The class is conducted in a large, rectangular workshop, with a long worktable running through the middle, around which the women sit with their individual colour sheets and panels. Neat rows of solar lanterns line shelves, while charts detailing the colour codes hang on the walls and flutter in the breeze of the fan. The room is airy, but the heat, even at 10am , scorches the ground outside.
Guman Singh, their short, bespectacled teacher, calls the women to the blackboard to read out the colour codes. One of them uses her knowledge of English to help her compatriots learn the words for the colours in their local language. "It is always very difficult in the beginning. Sometimes we feel like tearing our hair in frustration," Singh says. "But once they start getting the colour codes it is easy. We also teach them through sign language and practical demonstrations."
Further down the long table, Matildah Chikwata, 43, from a village in Zimbabwe , grapples with the workings of a solar panel.
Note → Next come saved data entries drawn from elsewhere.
(* ===== verification/MetaMeasureSpec.v ===== *)
(** * Properties of generation, measurement and collection

    What is saved of the records the model generates, what a measurement commits,
    and what the collected databases hold. *)

From S2P Require Import Prelude PyFloat PyText Corpus Measure MeasureSpec Campaign MetaCorpus MetaMeasure.

(** ** Records from the model *)

Section Generate.
Context (loads : string → py json) (dumps : json → string) (sample : list string → Z → py (list string))
  (commit : nat → string).

(** The measured part of a record line. *)
Definition measured_str (line : string) : option string :=
  match get_measured_str_from_line loads dumps line with Ret s => Some s | Raise _ => None end.

Abbreviation strs := (omap measured_str).

Lemma update_measured_set_spec lines : ∀ set recs set' recs',
  update_measured_set loads dumps lines set recs = Ret (set', recs') →
  ∃ new, recs' = recs ++ new ∧ new `sublist_of` lines ∧ NoDup (strs new) ∧
    (∀ s, s ∈ set' ↔ s ∈ set ∨ s ∈ strs new) ∧
    (∀ line, line ∈ new → ∃ s, measured_str line = Some s ∧ s ∉ set) ∧
    (∀ line, line ∈ lines → ∃ s, measured_str line = Some s ∧ s ∈ set').
Proof.
  induction lines as [|line lines IH]; intros set recs set' recs' Hu; simpl in Hu.
  { injection Hu as <- <-. exists []. rewrite app_nil_r. set_solver by constructor. }
  apply pbind_Ret in Hu as (s & Hs & Hu). assert (measured_str line = Some s) as Hm by (unfold measured_str; by rewrite Hs).
  case_bool_decide as Hin.
  - destruct (IH _ _ _ _ Hu) as (new & -> & Hsub & Hnd & Hset & Hnew & Hall). exists new.
    split; [done|]. split; [by apply sublist_cons|]. split; [done|]. split; [done|]. split; [done|].
    intros l [->|Hl]%elem_of_cons; [|by apply Hall]. exists s. split; [done|]. apply Hset. by left.
  - destruct (IH _ _ _ _ Hu) as (new & -> & Hsub & Hnd & Hset & Hnew & Hall). exists (line :: new).
    split; [by rewrite <-app_assoc|]. split; [by apply sublist_skip|]. csimpl. rewrite Hm. split.
    { constructor; [|done]. intros (l & Hl & Hls)%list_elem_of_omap.
      destruct (Hnew l Hl) as (s' & Hs' & Hn). set_solver. }
    split; [intros x; rewrite Hset; set_solver|]. split.
    + intros l [->|Hl]%elem_of_cons; [by exists s|]. destruct (Hnew l Hl) as (s' & ? & ?). exists s'. set_solver.
    + intros l [->|Hl]%elem_of_cons; [|by apply Hall]. exists s. split; [done|]. apply Hset. set_solver.
Qed.

(** The records of the rounds before [n] have been looked at; those that were new
    are kept. *)
Record gen_inv (M set : gset string) (recs : list string) (idx n : nat) : Prop := {
  gi_set s : s ∈ set ↔ s ∈ M ∨ s ∈ strs recs;
  gi_nodup : NoDup (strs recs);
  gi_new line : line ∈ recs → ∃ s, measured_str line = Some s ∧ s ∉ M;
  gi_from line : line ∈ recs → ∃ j, j < n ∧ line ∈ nonempty_lines (commit j);
  gi_idx : idx ≤ length (nonempty_lines (commit n));
  gi_seen line : line ∈ take idx (nonempty_lines (commit n)) → ∃ s, measured_str line = Some s ∧ s ∈ set
}.

Hypothesis (Hgrow : ∀ n, nonempty_lines (commit n) `prefix_of` nonempty_lines (commit (S n))).

Lemma commit_grows i j : i ≤ j → nonempty_lines (commit i) `prefix_of` nonempty_lines (commit j).
Proof. induction 1; [done|]. etrans; [done|apply Hgrow]. Qed.

(** A round takes up the lines that are new in the commit file. *)
Lemma gen_round_inv M set recs idx n set1 recs1 :
  gen_inv M set recs idx n →
  update_measured_set loads dumps (drop idx (nonempty_lines (commit n))) set recs = Ret (set1, recs1) →
  gen_inv M set1 recs1 (length (nonempty_lines (commit n))) (S n).
Proof.
  intros [Iset Ind Inew Ifrom Iidx Iseen] Hu.
  destruct (update_measured_set_spec _ _ _ _ _ Hu) as (new & -> & Hsub & Hnd & Hset & Hnew & Hall).
  assert (∀ line, line ∈ new → line ∈ nonempty_lines (commit n)) as Hnewin.
  { intros l Hl. eapply sublist_subseteq in Hl; [|exact Hsub]. eapply sublist_subseteq; [apply sublist_drop|done]. }
  split.
  - intros s. rewrite Hset, Iset, omap_app, elem_of_app. tauto.
  - rewrite omap_app. apply NoDup_app. split; [done|]. split; [|done].
    intros s Hs (l & Hl & Hls)%list_elem_of_omap. destruct (Hnew l Hl) as (s' & Hs' & Hn).
    simplify_eq. apply Hn, Iset. by right.
  - intros l [Hl|Hl]%elem_of_app; [by apply Inew|]. destruct (Hnew l Hl) as (s & ? & Hn). exists s.
    split; [done|]. intros Hs. apply Hn, Iset. by left.
  - intros l [Hl|Hl]%elem_of_app; [destruct (Ifrom l Hl) as (j & ? & ?); exists j; auto with lia|].
    exists n. split; [lia|by apply Hnewin].
  - by apply prefix_length.
  - intros l Hl. destruct (Hgrow n) as [k Hk]. rewrite Hk, take_app_length in Hl.
    rewrite <-(take_drop idx (nonempty_lines (commit n))), elem_of_app in Hl. destruct Hl as [Hl|Hl].
    + destruct (Iseen l Hl) as (s & ? & ?). exists s. split; [done|]. apply Hset. by left.
    + by apply Hall.
Qed.

Lemma gen_rounds_spec M retries keep_cnt : ∀ n set recs idx r,
  gen_inv M set recs idx n →
  gen_rounds loads dumps commit retries n keep_cnt set recs idx = Ret r →
  ∃ set' n' idx', gen_inv M set' r idx' n' ∧ n ≤ n' ≤ n + retries ∧
    (n' = n + retries ∨ (keep_cnt ≤ zlen r)%Z) ∧
    (n' = n → idx' = idx) ∧ (n < n' → idx' = length (nonempty_lines (commit (n' - 1)))).
Proof.
  induction retries as [|retries IH]; intros n set recs idx r Hinv Hr; simpl in Hr.
  { injection Hr as <-. exists set, n, idx. split; [done|]. split; [lia|]. split; [left; lia|]. split; [done|lia]. }
  apply pbind_Ret in Hr as ([set1 recs1] & Hu & Hr).
  pose proof (gen_round_inv _ _ _ _ _ _ _ Hinv Hu) as Hinv'. case_bool_decide as Hk.
  { injection Hr as <-. exists set1, (S n), (length (nonempty_lines (commit n))).
    split; [done|]. split; [lia|]. split; [by right|]. split; [lia|]. intros _. do 3 f_equal. lia. }
  assert (idx + length (drop idx (nonempty_lines (commit n))) = length (nonempty_lines (commit n))) as Hidx.
  { pose proof (gi_idx _ _ _ _ _ Hinv). rewrite length_drop. lia. }
  rewrite Hidx in Hr. destruct (IH _ _ _ _ _ Hinv' Hr) as (set' & n' & idx' & Hfin & Hn & Hor & Hfirst & Hlast).
  exists set', n', idx'. split; [done|]. split; [lia|]. split; [destruct Hor; [left; lia|by right]|].
  split; [lia|]. intros _. destruct (decide (n' = S n)) as [->|Hne]; [|apply Hlast; lia].
  rewrite Hfirst by done. do 3 f_equal. lia.
Qed.

(** The records collected before, without their run times. *)
Definition collected (records : option string) : list string :=
  from_option (λ content, strs (nonempty_lines content)) [] records.

Lemma get_measured_set_spec allow_repeat records M :
  get_measured_set loads dumps allow_repeat records = Ret M →
  ∀ s, s ∈ M ↔ allow_repeat = false ∧ s ∈ collected records.
Proof.
  unfold get_measured_set, collected. destruct allow_repeat; [intros [= <-] s; set_solver|].
  destruct records as [content|]; [|intros [= <-] s; set_solver]. simpl.
  intros (ms & Hms & [= <-])%pbind_Ret s. rewrite elem_of_list_to_set.
  assert (strs (nonempty_lines content) = ms) as ->; [|naive_solver].
  apply pymap_Ret in Hms. induction Hms as [|line m lines ms Hm _ IH]; [done|]. csimpl.
  unfold measured_str at 1. by rewrite Hm, IH.
Qed.

(** C37: the records saved for a task are at most [keep_cnt] of the records that
    the engine commits in at most five rounds, all different apart from their run
    times (the engine only appends to its records, and [random.sample] returns as many
    of them as asked for, each at most once); unless repeats are allowed, none of them
    is among the records collected before.  When fewer are saved, every committed record is saved or, where
    repeats are not allowed, collected already. *)
Theorem gen_task_spec allow_repeat records keep_cnt l :
  (0 ≤ keep_cnt)%Z →
  (∀ k, (0 ≤ k)%Z → ∀ p s, sample p k = Ret s → zlen s = k ∧ s ⊆+ p) →
  gen_task loads dumps sample commit allow_repeat records keep_cnt = Ret l →
  NoDup (strs l) ∧ (zlen l ≤ keep_cnt)%Z ∧
  (∀ line, line ∈ l → line ∈ nonempty_lines (commit 4) ∧
     ∃ s, measured_str line = Some s ∧ (allow_repeat = false → s ∉ collected records)) ∧
  ((zlen l < keep_cnt)%Z → ∀ line, line ∈ nonempty_lines (commit 4) →
     ∃ s, measured_str line = Some s ∧ (allow_repeat = false ∧ s ∈ collected records ∨ s ∈ strs l)).
Proof.
  intros Hkeep Hsample Hl. unfold gen_task in Hl. apply pbind_Ret in Hl as (M & HM & Hl).
  pose proof (get_measured_set_spec _ _ _ HM) as Hmem.
  apply pbind_Ret in Hl as (r & Hr & Hl).
  destruct (gen_rounds_spec M 5 keep_cnt 0 M [] 0 r) as (set' & n' & idx' & Hinv & Hn & Hor & _ & Hlast); [|done|].
  { split; try done; [set_solver|constructor|by intros ? ?%elem_of_nil|by intros ? ?%elem_of_nil|lia|].
    intros line. rewrite take_0. by intros ?%elem_of_nil. }
  destruct Hinv as [Iset Ind Inew Ifrom Iidx Iseen].
  assert (l ⊆+ r ∧ (zlen l ≤ keep_cnt)%Z ∧ ((zlen l < keep_cnt)%Z → l = r)) as (Hsub & Hlen & Hall).
  { case_bool_decide as Hc.
    - destruct (Hsample keep_cnt Hkeep r l Hl) as [Hs ?]. split; [done|]. split; lia.
    - injection Hl as <-. split; [done|]. split; [lia|done]. }
  split; [|split; [done|split]].
  - destruct (submseteq_Permutation _ _ Hsub) as [k Hk].
    assert (strs r ≡ₚ strs (l ++ k)) as Hp by (by rewrite Hk).
    rewrite Hp, omap_app in Ind. by apply NoDup_app in Ind as [? _].
  - intros line Hline. assert (line ∈ r) as Hr' by (by eapply elem_of_submseteq).
    split; [|destruct (Inew line Hr') as (s & ? & Hnot); exists s; split; [done|]; intros ? ?; apply Hnot; by apply Hmem].
    destruct (Ifrom line Hr') as (j & Hj & Hin).
    destruct (commit_grows j 4) as [k Hk]; [lia|]. rewrite Hk. set_solver.
  - intros Hlt line Hline. pose proof (Hall Hlt) as ->. destruct Hor as [->|Hge]; [|lia].
    destruct (Iseen line) as (s & Hs & Hin).
    { rewrite (Hlast ltac:(lia)). destruct (commit_grows 4 5) as [k Hk]; [lia|]. simpl.
      by rewrite Hk, take_app_length. }
    exists s. split; [done|]. apply Iset in Hin as [?%Hmem|?]; [by left|by right].
Qed.
End Generate.

(** ** Measurement *)

Section Measure.
Context {Record_ Result : Type} (error_msg : Result → option string) (measure : list Record_ → list Result).

Lemma concat_same_length (bs : list (list Record_)) :
  (∀ b, length (measure b) = length b) → length (concat (measure <$> bs)) = length (concat bs).
Proof. intros Hm. induction bs as [|b bs IH]; [done|]. csimpl. by rewrite !length_app, Hm, IH. Qed.

Lemma numbered_filter {A} (P : A → Prop) `{∀ x, Decision (P x)} (l : list A) : ∀ k,
  (filter (λ m : nat * A, P m.2) (imap (λ i x, (k + i, x)) l)).*2 = filter P l.
Proof.
  induction l as [|x l IH]; intros k; [done|].
  assert (imap (λ i x, (k + i, x)) (x :: l) = (k, x) :: imap (λ i x, (S k + i, x)) l) as ->.
  { simpl. f_equal; [f_equal; lia|]. apply imap_ext. intros i y _. simpl. f_equal. lia. }
  specialize (IH (S k)). rewrite !filter_cons. csimpl. csimpl in IH. case_decide; csimpl; by rewrite IH.
Qed.

(** When the runner returns a result for every candidate of a batch, every record
    of the database has a result; the records that ran are committed in their
    order with their results, and the saved indexes are those of the others. *)
Theorem measure_candidates_spec batch_size tuning_records :
  (0 < batch_size)%Z → (∀ b, length (measure b) = length b) →
  ∃ results committed fails,
    measure_candidates error_msg measure batch_size tuning_records = Ret (committed, fails) ∧
    length results = length tuning_records ∧
    committed = filter (λ rr, error_msg rr.2 = None) (zip tuning_records results) ∧
    ∀ i, i ∈ fails ↔ ∃ r e, results !! i = Some r ∧ error_msg r = Some e.
Proof.
  intros Hb Hm. unfold measure_candidates. case_decide as Hnil.
  { subst. exists [], [], []. split; [done|]. split; [done|]. split; [done|].
    intros i. split; [by intros ?%elem_of_nil|]. intros (r & e & Hr & _). done. }
  destruct (batches_spec batch_size tuning_records Hb) as (bs & -> & Hbs & _). cbn [pbind].
  set (results := concat (measure <$> bs)).
  assert (length results = length tuning_records) as Hlen by (unfold results; by rewrite concat_same_length, Hbs).
  eexists results, _, _. split; [done|]. split; [done|]. split.
  - pose proof (numbered_filter (λ rr : Record_ * Result, error_msg rr.2 = None) (zip tuning_records results) 0) as E.
    cbn [Nat.add] in E. exact E.
  - intros i. rewrite list_elem_of_fmap. split.
    + intros ([j [r x]] & -> & [Hx Hin]%list_elem_of_filter). simpl in *.
      apply elem_of_lookup_imap_1 in Hin as (j' & [r' x'] & Heq & Hj). simplify_eq.
      apply lookup_zip_with_Some in Hj as (? & x1 & Heq & _ & Hj). simplify_eq.
      destruct (error_msg x1) as [e|] eqn:He; [|done]. exists x1, e. done.
    + intros (x & e & Hx & He). destruct (lookup_lt_is_Some_2 tuning_records i) as [r Hr].
      { rewrite <-Hlen. by eapply lookup_lt_Some. }
      exists (i, (r, x)). split; [done|]. apply list_elem_of_filter. simpl. split; [congruence|].
      apply elem_of_lookup_imap. exists i, (r, x). split; [done|].
      apply lookup_zip_with_Some. by exists r, x.
Qed.
End Measure.

(** ** Collection *)

(** The contents of the complete databases of a task, in the order of the rounds. *)
Definition contents_of (task : string) (dbs : list database) : list (string * string) :=
  omap (λ d, match db_workload d, db_records d with
             | Some w, Some r => if decide (basename (db_dir d) = task) then Some (w, r) else None
             | _, _ => None
             end) dbs.

Definition texts (l : list string) : string := foldr String.append EmptyString l.

Lemma texts_app l k : texts (l ++ k) = texts l +:+ texts k.
Proof. induction l as [|x l IH]; [done|]. simpl. rewrite IH. apply append_assoc. Qed.

Lemma texts_one r : texts [r] = r.
Proof. unfold texts. cbn [foldr]. induction r as [|c r IH]; [done|]. change (String c (r +:+ "") = String c r). by f_equal. Qed.

(** The collected records folder has one database for every task with a complete
    database in some round: the workload of the first one, and the records of all of
    them, one after the other. *)
Theorem meta_postprocess_spec dirs :
  NoDup (od_keys (meta_postprocess dirs)) ∧
  ∀ task, od_get (meta_postprocess dirs) task =
    match contents_of task (concat dirs) with
    | [] => None
    | (w, r) :: rest => Some (w, texts (r :: rest.*2))
    end.
Proof.
  unfold meta_postprocess. generalize (concat dirs) as dbs. intros dbs.
  assert (∀ pre dic, NoDup (od_keys dic) →
    (∀ task, od_get dic task = match contents_of task pre with
      | [] => None | (w, r) :: rest => Some (w, texts (r :: rest.*2)) end) →
    NoDup (od_keys (foldl collect_database dic dbs)) ∧
    ∀ task, od_get (foldl collect_database dic dbs) task = match contents_of task (pre ++ dbs) with
      | [] => None | (w, r) :: rest => Some (w, texts (r :: rest.*2)) end) as Hgen.
  { induction dbs as [|d dbs IH]; intros pre dic Hnd Hdic; [by rewrite app_nil_r|]. simpl.
    change (d :: dbs) with ([d] ++ dbs). rewrite app_assoc. apply IH.
    - unfold collect_database. destruct (db_workload d), (db_records d); try done.
      destruct (od_get dic _) as [[w r]|]; by apply od_set_NoDup.
    - intros task. unfold contents_of at 1. rewrite omap_app. fold (contents_of task pre). csimpl.
      unfold collect_database. destruct (db_workload d) as [w|]; [|by rewrite app_nil_r].
      destruct (db_records d) as [r|]; [|by rewrite app_nil_r].
      set (name := basename (db_dir d)). case_decide as Ht.
      + subst task. specialize (Hdic name). destruct (contents_of name pre) as [|[w0 r0] rest]; rewrite Hdic.
        * rewrite od_get_set_eq. change (Some (w, r) = Some (w, texts [r])). by rewrite texts_one.
        * rewrite od_get_set_eq. cbn [app]. rewrite fmap_app.
          change (Some (w0, texts (r0 :: rest.*2) +:+ r) = Some (w0, texts ((r0 :: rest.*2) ++ [r]))).
          by rewrite texts_app, texts_one.
      + rewrite app_nil_r, <-Hdic. destruct (od_get dic name) as [[w0 r0]|]; by apply od_get_set_ne. }
  apply (Hgen [] []); [constructor|done].
Qed.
Back home she was a vegetable seller, earning around $5 a day. "We could afford nothing – not even taking the vegetables to sell at the nearest town, so we depended on the villagers coming to buy from us," she says. "People here are poor too. But they are using their hands to make their lives better. I want to go back home and teach people to use their hands. If I can learn at this age, so can anyone."
Back in Balaji Ki Dhani, Santosh climbs down from her roof and reflects on her modest ambitions for her family: a television, a grinder to make flour, and a motorbike for her husband, who has to walk the 10km to work every day. With her livelihood secure thanks to her training, these small luxuries are now within reach. "I never thought I would be able to do anything worthwhile," she says proudly.